To evaluate the efficacy of Bacillus clausii in the treatment of pediatric constipation.
A randomized, double-blind, placebo-controlled trial was conducted from January, 2021 to January, 2022 in children aged 1-5 years diagnosed with functional constipation according to Rome IV criteria. They were assigned to receive either B. clausii or placebo, once daily for four weeks. The primary out-come was treatment success (defined as ≥3 spontaneous stools per week and stool consistency grade ≥3 on Bristol stool chart). The secondary outcome was a comparison of stool frequency, consistency (defined by Bristol stool grade), and constipation-related symptoms.

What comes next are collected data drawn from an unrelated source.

(** The two searches of a text-only calendar find. *)
Definition strict_events (P : Platform) (searchText : string) (s e : option Z)
    (w : World) : list CalendarEvent :=
  map (to_event P) (find_in_calendars searchText s e (calendars w)).

Definition fallback_events (P : Platform) (searchText : string) (w : World)
    : list CalendarEvent :=
  List.filter (event_matches P searchText) (map (to_event P) (enumerable_events w)).

Definition fallback_reminders (P : Platform) (searchText : string) (w : World)
    : list Reminder :=
  List.filter (reminder_matches P searchText)
    (map (to_reminder P) (enumerable_reminders w)).

(** The strict search of [findReminders]: what its script returns. *)
Definition strict_reminders (P : Platform) (searchText : string) (w : World)
    : Res (list RawReminder) :=
  for_lists (List.filter (whose_name_or_body P searchText)) [] (reminder_lists w).



Inductive Domain := DReminders | DCalendar.

Definition probe_of (d : Domain) : BridgeCall :=
  match d with DReminders => ProbeReminders | DCalendar => ProbeCalendar end.

Definition access (d : Domain) (w : World) : bool :=
  match d with
  | DReminders => reminders_access w
  | DCalendar => calendar_access w
  end.

(** The privacy pane each domain's remediation message points to. *)
Definition settings_path (d : Domain) : string :=
  match d with
  | DReminders => "System Preferences > Security & Privacy > Privacy > Reminders"
  | DCalendar => "System Preferences > Security & Privacy > Privacy > Calendars"
  end.

(** The remediation message of each access check. *)
Definition denied_message (d : Domain) : string :=
  match d with
  | DReminders => "Cannot access Reminders app. Please grant access in System Preferences > Security & Privacy > Privacy > Reminders."
  | DCalendar => "Cannot access Calendar app. Please grant access in System Preferences > Security & Privacy > Privacy > Calendars."
  end.

(** The world after the calls [cs] crossed the bridge. *)
Definition logged (cs : list BridgeCall) (w : World) : World :=
  fold_left (fun w' c => log_call c w') cs w.

(** The tool that serves a domain. *)
Definition tool_of (d : Domain) : string :=
  match d with DReminders => "reminders" | DCalendar => "calendar" end.

(** The exported operations of the two utility modules. *)
Inductive Operation :=
| OpGetAllReminders
| OpFindReminders (searchText : string)
| OpCreateReminder (title0 notes0 : string) (due : option JsDate)
| OpCompleteReminder (i : string)
| OpGetAllEvents
| OpFindEvents (searchText : string) (startDate endDate : option JsDate)
| OpCreateEvent (title0 : string) (startDate : JsDate) (duration : Q)
    (description location : string).

Definition domain_of (op : Operation) : Domain :=
  match op with
  | OpGetAllReminders | OpFindReminders _ | OpCreateReminder _ _ _
  | OpCompleteReminder _ => DReminders
  | OpGetAllEvents | OpFindEvents _ _ _ | OpCreateEvent _ _ _ _ _ => DCalendar
  end.

(** The error an operation rejects with, if any. *)
Definition error_of {A} (r : Res A * World) : option string * World :=
  match r with
  | (Ok _, w) => (None, w)
  | (Throw msg, w) => (Some msg, w)
  end.

Definition run_operation (P : Platform) (op : Operation) (w : World)
    : option string * World :=
  match op with
  | OpGetAllReminders => error_of (getAllReminders P w)
  | OpFindReminders t => error_of (findReminders P t w)
  | OpCreateReminder t n d => error_of (createReminder P t n d w)
  | OpCompleteReminder i => error_of (completeReminder P i w)
  | OpGetAllEvents => error_of (getAllEvents P w)
  | OpFindEvents t s e => error_of (findEvents P t s e w)
  | OpCreateEvent t s d de l => error_of (createEvent P t s d de l w)
  end.

(** The tools that dispatch on an [operation] argument, with the members
    of its [enum]. *)
Definition operations_of (tool : string) : option (list string) :=
  if String.eqb tool "messages" then Some ["send"; "read"; "schedule"; "unread"]
  else if String.eqb tool "reminders" then Some ["list"; "find"; "create"; "complete"]
  else if String.eqb tool "calendar" then Some ["list"; "find"; "create"]
  else None.

Definition known_tools : list string :=
  ["contacts"; "notes"; "messages"; "reminders"; "calendar"].

(** The guard the handler applies for a tool. *)
Definition guard_of (tool : string) (args : Args) : bool :=
  if String.eqb tool "contacts" then isContactsArgs args
  else if String.eqb tool "notes" then isNotesArgs args
  else if String.eqb tool "messages" then isMessagesArgs args
  else if String.eqb tool "reminders" then isRemindersArgs args
  else if String.eqb tool "calendar" then isCalendarArgs args
  else false.

(** A required text argument that passed the guard: a non-empty string. *)
Definition text_arg (args : Args) (k : string) : Prop :=
  exists s, args !! k = Some (JStr s) /\ nonempty s = true.

(** The required-field table of the interface description, row by row:
    tool, operation (none for the two lookup tools), required fields. *)
Definition spec_required_fields : list (string * option string * list string) :=
  [ ("contacts", None, []);
    ("notes", None, []);
    ("messages", Some "send", ["phoneNumber"; "message"]);
    ("messages", Some "read", ["phoneNumber"]);
    ("messages", Some "schedule", ["phoneNumber"; "message"; "scheduledTime"]);
    ("messages", Some "unread", []);
    ("reminders", Some "list", []);
    ("reminders", Some "find", ["searchText"]);
    ("reminders", Some "create", ["title"]);
    ("reminders", Some "complete", ["id"]);
    ("calendar", Some "list", []);
    ("calendar", Some "find", ["searchText"]);
    ("calendar", Some "create", ["title"; "startDate"; "duration"]) ].

(** The fields each guard type-checks, with the [typeof] it expects. *)
Definition field_types (tool : string) : list (string * string) :=
  if String.eqb tool "contacts" then [("name", "string")]
  else if String.eqb tool "notes" then [("searchText", "string")]
  else if String.eqb tool "messages" then
    [("phoneNumber", "string"); ("message", "string"); ("limit", "number");
     ("scheduledTime", "string")]
  else if String.eqb tool "reminders" then
    [("searchText", "string"); ("title", "string"); ("notes", "string");
     ("dueDate", "string"); ("id", "string")]
  else if String.eqb tool "calendar" then
    [("searchText", "string"); ("startDate", "string"); ("endDate", "string");
     ("title", "string"); ("description", "string"); ("location", "string");
     ("duration", "number")]
  else [].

This trial enrolled 38 children (B. clausii, n=20 and placebo, n=18). At 4 weeks, no significant difference was noted in the treatment success between B. clausii and placebo groups [45% vs 56%; P=0.52). On within-group analyses, the mean (SD) of Bristol stool grade increased in both the B. clausii [1.7 (0.5) to 2.8 (1.2); P=0.003] and placebo [1.8 (0.5) to 2.8 (1.2); P=0.01] groups. Significant increases in the treatment success rate (22% to 56%, P=0.01) and mean stool frequency per week [3 (0.9) to 4.2 (1.7), P=0.01] were pronounced only in the placebo group. The frequency of painful defecation and large fecal mass were also significantly decreased in both the groups. No serious adverse events were observed.
A 4-week course of B. clausii as the sole treatment was not more effective than a placebo for the management of functional constipation in children aged 1-5 years.
评估枯草芽孢杆菌治疗小儿便秘的疗效。
这是一项在 2021 年 1 月至 2022 年 1 月期间开展的、针对符合 Rome IV 标准的功能性便秘患儿的随机、双盲、安慰剂对照试验。这些患儿被随机分为枯草芽孢杆菌组或安慰剂组,每天一次,疗程 4 周。主要结局为治疗成功(定义为每周至少 3 次自主排便且布里斯托大便图表粪便性状分级≥3)。次要结局为比较两组患儿的排便频率、粪便性状(根据布里斯托粪便分级定义)和便秘相关症状。
本试验共纳入 38 例患儿(枯草芽孢杆菌组 20 例,安慰剂组 18 例)。4 周时,枯草芽孢杆菌组和安慰剂组的治疗成功率(45% vs 56%;P=0.52)无显著差异。在组内分析中,枯草芽孢杆菌组[1.7(0.5)至 2.8(1.2);P=0.003]和安慰剂组[1.8(0.5)至 2.8(1.2);P=0.01]的布里斯托粪便分级均值(标准差)均增加。仅在安慰剂组中,治疗成功率(22%至 56%,P=0.01)和每周平均排便次数[3(0.9)至 4.2(1.7),P=0.01]显著增加。两组患儿的排便疼痛和大便干结感也均显著减轻。两组均未观察到严重不良事件。
4 周疗程的枯草芽孢杆菌单一疗法并不优于安慰剂,对 1-5 岁儿童功能性便秘的治疗效果不佳。